Cooper plays retired Marine colonel Jack Hastings, who comes to the attention of Democratic National Committee strategist Gary Zimmer (Carell) as a potential new candidate to win over America’s heartland. Zimmer heads to Deerlaken, Wisconsin, followed by his political nemesis Faith Brewster (Byrne). Along the way, Zimmer befriends Hasting’s daughter Diana (Davis), who becomes a critical part of the campaign.
Carell, primarily known for comedic roles with some noteworthy serious detours, is the marquee name in the film which doesn’t quite live up to its lofty title. There is plenty of decidedly R-rated comic banter centered on fish-out-of-water elements of DC elites in the country. This concept was better explored in “Swing Vote,” “Sweet Home Alabama” or “Doc Hollywood.” Stewart, however, seeks to use the comedy to make a bipartisan point about the skewed political system, and it succeeds in that respect. If viewers are not paying good enough attention, he even includes real interviews on the political system during the closing credits.

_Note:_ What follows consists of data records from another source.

(** pseudorange with code bias correction: the returned pseudorange and the
    value left in [*var] *)
Definition prange (obs : obsd_t) (nav : nav_t) (opt : prcopt_t)
  : double * double :=
  let sat := obs_sat obs in
  let sys := satsys sat in
  let P1 := obs_P obs !!! 0%nat in
  let P2 := obs_P obs !!! 1%nat in
  let code0 := obs_code obs !!! 0%nat in
  let code1 := obs_code obs !!! 1%nat in
  if (P1 =? 0.0) || (bool_decide (opt_ionoopt opt = IONOOPT_IFLC) && (P2 =? 0.0))
  then (0.0, 0.0)
  else
    (* P1-C1,P2-C2 DCB correction *)
    let gps_glo := bool_decide (sys = SYS_GPS) || bool_decide (sys = SYS_GLO) in
    let P1 := if gps_glo && (code0 =? CODE_L1C)%Z
              then P1 + (nav_cbias nav !!! Z.to_nat (sat - 1)) !!! 1%nat else P1 in
    let P2 := if gps_glo && (code1 =? CODE_L2C)%Z
              then P2 + (nav_cbias nav !!! Z.to_nat (sat - 1)) !!! 2%nat else P2 in
    if decide (opt_ionoopt opt = IONOOPT_IFLC) then
      (* dual-frequency *)
      if bool_decide (sys = SYS_GPS) || bool_decide (sys = SYS_QZS) then
        let gamma := SQR (FREQ1 / FREQ2) in
        ((P2 - gamma * P1) / (1.0 - gamma), 0.0)
      else if decide (sys = SYS_GLO) then
        let gamma := SQR (FREQ1_GLO / FREQ2_GLO) in
        ((P2 - gamma * P1) / (1.0 - gamma), 0.0)
      else if decide (sys = SYS_GAL) then
        let gamma := SQR (FREQ1 / FREQ7) in
        let P2 := if (getseleph SYS_GAL =? 0)%Z then P2
                  else P2 - (gettgd sat nav 0 - gettgd sat nav 1) in
        ((P2 - gamma * P1) / (1.0 - gamma), 0.0)
      else if decide (sys = SYS_CMP) then
        let gamma :=
          SQR ((if (code0 =? CODE_L2I)%Z then FREQ1_CMP else FREQ1) / FREQ2_CMP) in
        let b1 := if (code0 =? CODE_L2I)%Z then gettgd sat nav 0
                  else if (code0 =? CODE_L1P)%Z then gettgd sat nav 2
                  else gettgd sat nav 2 + gettgd sat nav 4 in
        let b2 := gettgd sat nav 1 in
        (((P2 - gamma * P1) - (b2 - gamma * b1)) / (1.0 - gamma), 0.0)
      else if decide (sys = SYS_IRN) then
        let gamma := SQR (FREQ5 / FREQ9) in
        ((P2 - gamma * P1) / (1.0 - gamma), 0.0)
      else (P1, 0.0)
    else
      (* single-freq (L1/E1/B1) *)
      let var := SQR ERR_CBIAS in
      if bool_decide (sys = SYS_GPS) || bool_decide (sys = SYS_QZS) then
        let b1 := gettgd sat nav 0 in
        (P1 - b1, var)
      else if decide (sys = SYS_GLO) then
        let gamma := SQR (FREQ1_GLO / FREQ2_GLO) in
        let b1 := gettgd sat nav 0 in
        (P1 - b1 / (gamma - 1.0), var)
      else if decide (sys = SYS_GAL) then
        let b1 := if (getseleph SYS_GAL =? 0)%Z then gettgd sat nav 1
                  else gettgd sat nav 0 in
        (P1 - b1, var)
      else if decide (sys = SYS_CMP) then
        let b1 := if (code0 =? CODE_L2I)%Z then gettgd sat nav 0
                  else if (code0 =? CODE_L1P)%Z then gettgd sat nav 2
                  else gettgd sat nav 2 + gettgd sat nav 4 in
        (P1 - b1, var)
      else if decide (sys = SYS_IRN) then
        let gamma := SQR (FREQ9 / FREQ5) in
        let b1 := gettgd sat nav 0 in
        (P1 - gamma * b1, var)
      else (P1, var).

(** ionospheric correction: status, delay (L1) and variance *)
Definition ionocorr (time : gtime_t) (nav : nav_t) (sat : Z)
    (pos azel : list double) (ionoopt : ionoopt_t) : Z * double * double :=
  if decide (ionoopt = IONOOPT_BRDC) then
    let ion := ionmodel time (nav_ion_gps nav) pos azel in
    (1%Z, ion, SQR (ion * ERR_BRDCI))
  else if decide (ionoopt = IONOOPT_SBAS) then sbsioncorr time nav pos azel
  else if decide (ionoopt = IONOOPT_TEC) then iontec time nav pos azel 1
  else if bool_decide (ionoopt = IONOOPT_QZS) && (0.0 <? norm (nav_ion_qzs nav) 8)
  then
    let ion := ionmodel time (nav_ion_qzs nav) pos azel in
    (1%Z, ion, SQR (ion * ERR_BRDCI))
  else (1%Z, 0.0, if decide (ionoopt = IONOOPT_OFF) then SQR ERR_ION else 0.0).

(** tropospheric correction: status, delay and variance *)
Definition tropcorr (time : gtime_t) (nav : nav_t) (pos azel : list double)
    (tropopt : tropopt_t) : Z * double * double :=
  if bool_decide (tropopt = TROPOPT_SAAS) || bool_decide (tropopt = TROPOPT_EST)
     || bool_decide (tropopt = TROPOPT_ESTG)
  then (1%Z, tropmodel time pos azel REL_HUMI,
        SQR (ERR_SAAS / (sin (azel !!! 1%nat) + 0.1)))
  else if decide (tropopt = TROPOPT_SBAS) then
    let '(trp, var) := sbstropcorr time pos azel in (1%Z, trp, var)
  else (1%Z, 0.0, if decide (tropopt = TROPOPT_OFF) then SQR ERR_TROP else 0.0).

End CorrectionModels.

(** ** Pseudorange residuals *)

Notation "x >? y" := (PrimFloat.ltb y x) (at level 70, no associativity, only parsing) : float_scope.

(** The locals [dion], [dtrp], [vion], [vtrp] of [rescode]. *)
Record rescode_locals := mk_locals {
  lc_dion : double; lc_dtrp : double; lc_vion : double; lc_vtrp : double
}.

“Irresistible” seems more intent on making a statement than offering anything other than a one-dimensional take on many of its characters. As Zimmer travels to Wisconsin to convince the seemingly-reluctant Hastings to run for mayor, the persuasion seems to happen at lightning speed. Zimmer and Brewster’s love-hate relationship also feels contrived and overflowing with cynicism. Ultimately, it’s a story that looks appealing, offers a few funny moments, but doesn’t truly connect as a piece of entertainment as much as a discussion starter. More than anything, it seemed to be overshadowed by its premise and the potential of its cast.
“Irresistible,” written and directed by John Stewart, premieres on home video and in select theaters on June 26. It is rated R for language including sexual references.